## DIRECTIONS
Only the lines from the start of the data through the one containing "[getTransformedServerResult];" belong in your answer; return them exactly.

Saved entries:
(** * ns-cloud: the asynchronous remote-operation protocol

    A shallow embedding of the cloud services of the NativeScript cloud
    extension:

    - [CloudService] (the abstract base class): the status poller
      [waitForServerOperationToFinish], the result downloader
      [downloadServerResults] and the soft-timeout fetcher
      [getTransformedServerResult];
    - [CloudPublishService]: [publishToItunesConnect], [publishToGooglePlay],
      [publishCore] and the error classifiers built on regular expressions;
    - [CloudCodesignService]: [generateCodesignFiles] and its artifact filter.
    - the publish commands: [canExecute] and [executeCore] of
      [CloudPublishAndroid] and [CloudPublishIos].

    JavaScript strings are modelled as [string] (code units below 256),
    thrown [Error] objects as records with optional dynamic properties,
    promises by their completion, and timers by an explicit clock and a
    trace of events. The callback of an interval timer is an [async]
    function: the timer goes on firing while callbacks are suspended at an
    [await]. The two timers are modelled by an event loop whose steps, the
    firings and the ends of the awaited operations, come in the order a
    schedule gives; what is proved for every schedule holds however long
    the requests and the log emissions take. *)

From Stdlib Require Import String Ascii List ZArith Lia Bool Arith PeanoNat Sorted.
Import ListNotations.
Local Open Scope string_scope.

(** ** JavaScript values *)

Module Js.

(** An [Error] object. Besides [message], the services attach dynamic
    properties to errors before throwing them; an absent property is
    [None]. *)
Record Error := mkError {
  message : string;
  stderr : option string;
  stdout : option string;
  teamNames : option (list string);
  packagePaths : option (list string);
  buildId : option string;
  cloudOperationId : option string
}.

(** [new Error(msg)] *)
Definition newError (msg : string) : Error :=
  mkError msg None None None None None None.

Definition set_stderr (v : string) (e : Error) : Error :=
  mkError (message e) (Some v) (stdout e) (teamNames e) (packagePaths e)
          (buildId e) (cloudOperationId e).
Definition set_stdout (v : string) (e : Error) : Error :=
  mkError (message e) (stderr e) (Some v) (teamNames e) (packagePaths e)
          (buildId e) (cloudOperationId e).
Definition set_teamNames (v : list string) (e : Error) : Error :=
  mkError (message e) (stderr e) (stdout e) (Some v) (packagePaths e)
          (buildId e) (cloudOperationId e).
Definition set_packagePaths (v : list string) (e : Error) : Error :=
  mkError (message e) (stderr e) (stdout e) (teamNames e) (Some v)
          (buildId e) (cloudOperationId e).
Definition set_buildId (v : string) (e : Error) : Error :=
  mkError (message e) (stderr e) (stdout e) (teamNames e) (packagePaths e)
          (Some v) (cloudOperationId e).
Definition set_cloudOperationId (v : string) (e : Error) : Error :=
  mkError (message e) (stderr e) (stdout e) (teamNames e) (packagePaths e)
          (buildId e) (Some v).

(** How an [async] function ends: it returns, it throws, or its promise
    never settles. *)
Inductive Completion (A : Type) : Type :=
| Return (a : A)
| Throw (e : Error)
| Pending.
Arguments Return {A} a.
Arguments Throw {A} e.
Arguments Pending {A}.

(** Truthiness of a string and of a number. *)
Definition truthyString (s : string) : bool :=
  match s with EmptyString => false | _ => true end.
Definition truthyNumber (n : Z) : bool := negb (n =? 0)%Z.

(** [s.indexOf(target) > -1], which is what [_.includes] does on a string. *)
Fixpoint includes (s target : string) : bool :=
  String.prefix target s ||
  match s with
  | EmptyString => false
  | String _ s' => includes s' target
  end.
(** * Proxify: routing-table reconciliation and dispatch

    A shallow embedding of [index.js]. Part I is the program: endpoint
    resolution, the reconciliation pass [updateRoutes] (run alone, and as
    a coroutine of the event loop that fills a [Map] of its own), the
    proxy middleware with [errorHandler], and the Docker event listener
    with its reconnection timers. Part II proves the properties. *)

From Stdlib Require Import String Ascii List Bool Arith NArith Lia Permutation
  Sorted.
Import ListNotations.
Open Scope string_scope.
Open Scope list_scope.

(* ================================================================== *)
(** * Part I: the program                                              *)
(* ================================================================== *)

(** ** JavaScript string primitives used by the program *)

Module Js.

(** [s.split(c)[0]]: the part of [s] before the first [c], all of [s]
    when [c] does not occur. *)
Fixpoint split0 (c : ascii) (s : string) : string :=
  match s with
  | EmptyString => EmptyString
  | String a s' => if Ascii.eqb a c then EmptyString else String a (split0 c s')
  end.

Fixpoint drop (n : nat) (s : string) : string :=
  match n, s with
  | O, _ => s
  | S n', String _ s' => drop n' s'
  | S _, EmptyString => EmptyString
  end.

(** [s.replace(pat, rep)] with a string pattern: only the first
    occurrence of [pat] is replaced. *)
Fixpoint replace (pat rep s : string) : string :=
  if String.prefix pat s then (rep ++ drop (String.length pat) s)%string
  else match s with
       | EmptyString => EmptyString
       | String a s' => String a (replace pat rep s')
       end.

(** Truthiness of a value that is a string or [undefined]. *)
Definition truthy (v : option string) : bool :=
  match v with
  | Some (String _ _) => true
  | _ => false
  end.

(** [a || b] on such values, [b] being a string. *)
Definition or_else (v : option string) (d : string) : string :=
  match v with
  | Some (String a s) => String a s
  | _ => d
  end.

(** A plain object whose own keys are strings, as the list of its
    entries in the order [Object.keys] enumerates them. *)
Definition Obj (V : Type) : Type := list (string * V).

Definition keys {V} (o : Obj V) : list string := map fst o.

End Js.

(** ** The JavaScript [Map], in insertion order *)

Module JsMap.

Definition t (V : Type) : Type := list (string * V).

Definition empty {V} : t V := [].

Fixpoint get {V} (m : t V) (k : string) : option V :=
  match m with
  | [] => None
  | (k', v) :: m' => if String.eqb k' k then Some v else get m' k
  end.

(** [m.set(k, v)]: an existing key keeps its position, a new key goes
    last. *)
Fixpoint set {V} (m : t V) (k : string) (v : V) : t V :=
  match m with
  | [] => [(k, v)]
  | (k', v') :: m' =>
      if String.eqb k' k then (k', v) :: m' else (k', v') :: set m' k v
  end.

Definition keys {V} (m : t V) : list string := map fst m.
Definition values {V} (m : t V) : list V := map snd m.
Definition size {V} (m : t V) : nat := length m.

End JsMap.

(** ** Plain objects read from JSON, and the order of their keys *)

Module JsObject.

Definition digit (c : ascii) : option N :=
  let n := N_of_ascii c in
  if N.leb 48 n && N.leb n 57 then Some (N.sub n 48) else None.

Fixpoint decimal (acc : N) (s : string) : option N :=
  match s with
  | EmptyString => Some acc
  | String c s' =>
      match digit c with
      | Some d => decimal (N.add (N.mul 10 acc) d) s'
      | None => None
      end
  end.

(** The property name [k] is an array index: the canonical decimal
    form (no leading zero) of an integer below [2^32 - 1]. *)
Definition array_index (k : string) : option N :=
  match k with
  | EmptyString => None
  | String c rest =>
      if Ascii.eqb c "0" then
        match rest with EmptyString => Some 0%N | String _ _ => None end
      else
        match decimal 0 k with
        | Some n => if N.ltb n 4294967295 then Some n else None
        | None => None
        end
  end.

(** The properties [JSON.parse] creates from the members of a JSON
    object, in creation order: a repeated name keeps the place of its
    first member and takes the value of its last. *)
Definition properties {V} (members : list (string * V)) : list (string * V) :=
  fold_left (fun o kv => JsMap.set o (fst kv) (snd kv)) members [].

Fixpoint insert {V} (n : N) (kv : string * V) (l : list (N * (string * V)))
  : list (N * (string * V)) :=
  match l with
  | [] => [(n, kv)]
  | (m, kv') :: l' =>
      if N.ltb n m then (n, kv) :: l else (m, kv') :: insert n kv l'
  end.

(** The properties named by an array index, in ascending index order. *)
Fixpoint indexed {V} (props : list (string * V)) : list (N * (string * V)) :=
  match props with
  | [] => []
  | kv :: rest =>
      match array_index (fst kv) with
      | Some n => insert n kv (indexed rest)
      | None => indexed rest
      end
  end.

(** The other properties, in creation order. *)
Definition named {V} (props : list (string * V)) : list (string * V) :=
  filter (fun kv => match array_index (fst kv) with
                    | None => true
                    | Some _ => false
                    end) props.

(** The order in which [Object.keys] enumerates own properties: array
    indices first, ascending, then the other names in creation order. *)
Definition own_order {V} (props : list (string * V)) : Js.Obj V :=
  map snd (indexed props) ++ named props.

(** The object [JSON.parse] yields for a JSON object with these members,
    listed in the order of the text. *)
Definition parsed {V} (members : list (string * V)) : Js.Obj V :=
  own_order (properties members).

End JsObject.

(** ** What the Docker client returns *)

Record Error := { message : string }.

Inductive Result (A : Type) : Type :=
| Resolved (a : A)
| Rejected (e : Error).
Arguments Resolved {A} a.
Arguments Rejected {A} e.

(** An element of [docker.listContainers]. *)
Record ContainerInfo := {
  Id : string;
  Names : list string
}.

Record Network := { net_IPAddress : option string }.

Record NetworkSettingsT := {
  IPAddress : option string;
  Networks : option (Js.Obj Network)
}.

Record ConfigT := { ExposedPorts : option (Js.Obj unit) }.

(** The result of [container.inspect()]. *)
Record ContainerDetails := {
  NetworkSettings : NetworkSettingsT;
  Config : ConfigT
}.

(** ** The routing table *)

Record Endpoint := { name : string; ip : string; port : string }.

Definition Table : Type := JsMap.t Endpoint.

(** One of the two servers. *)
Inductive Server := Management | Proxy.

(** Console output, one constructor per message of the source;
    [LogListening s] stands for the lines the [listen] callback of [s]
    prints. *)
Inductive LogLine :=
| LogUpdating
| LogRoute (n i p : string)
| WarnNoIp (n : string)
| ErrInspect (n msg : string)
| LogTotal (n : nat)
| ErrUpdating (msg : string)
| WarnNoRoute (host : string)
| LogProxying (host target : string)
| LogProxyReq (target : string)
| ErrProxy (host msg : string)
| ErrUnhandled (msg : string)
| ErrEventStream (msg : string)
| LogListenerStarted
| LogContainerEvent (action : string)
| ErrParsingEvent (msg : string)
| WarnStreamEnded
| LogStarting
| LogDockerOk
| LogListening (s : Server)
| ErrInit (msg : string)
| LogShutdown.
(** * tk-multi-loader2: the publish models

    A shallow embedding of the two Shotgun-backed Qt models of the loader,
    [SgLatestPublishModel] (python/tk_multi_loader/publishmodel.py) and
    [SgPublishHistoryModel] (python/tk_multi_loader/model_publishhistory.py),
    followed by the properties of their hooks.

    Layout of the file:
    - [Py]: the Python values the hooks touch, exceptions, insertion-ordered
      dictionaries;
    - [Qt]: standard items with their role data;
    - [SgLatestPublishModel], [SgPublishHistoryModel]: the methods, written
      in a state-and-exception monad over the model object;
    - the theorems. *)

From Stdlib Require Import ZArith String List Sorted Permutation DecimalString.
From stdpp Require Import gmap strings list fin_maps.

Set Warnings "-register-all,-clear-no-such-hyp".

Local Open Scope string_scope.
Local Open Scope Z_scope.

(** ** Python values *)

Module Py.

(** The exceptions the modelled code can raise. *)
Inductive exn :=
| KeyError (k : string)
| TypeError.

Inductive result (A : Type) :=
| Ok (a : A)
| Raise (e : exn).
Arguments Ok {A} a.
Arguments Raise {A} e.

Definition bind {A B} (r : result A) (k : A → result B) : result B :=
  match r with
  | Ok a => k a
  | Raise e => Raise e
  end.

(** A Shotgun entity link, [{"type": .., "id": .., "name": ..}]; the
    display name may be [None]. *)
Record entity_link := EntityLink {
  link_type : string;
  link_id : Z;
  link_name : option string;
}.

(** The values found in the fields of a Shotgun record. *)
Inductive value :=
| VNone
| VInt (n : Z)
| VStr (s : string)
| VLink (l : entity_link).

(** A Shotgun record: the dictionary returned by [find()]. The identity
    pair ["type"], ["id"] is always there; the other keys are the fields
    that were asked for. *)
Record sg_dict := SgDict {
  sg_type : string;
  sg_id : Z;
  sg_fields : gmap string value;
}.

## YOUR RESPONSE
(** * ns-cloud: the asynchronous remote-operation protocol

    A shallow embedding of the cloud services of the NativeScript cloud
    extension:

    - [CloudService] (the abstract base class): the status poller
      [waitForServerOperationToFinish], the result downloader
      [downloadServerResults] and the soft-timeout fetcher
      [getTransformedServerResult];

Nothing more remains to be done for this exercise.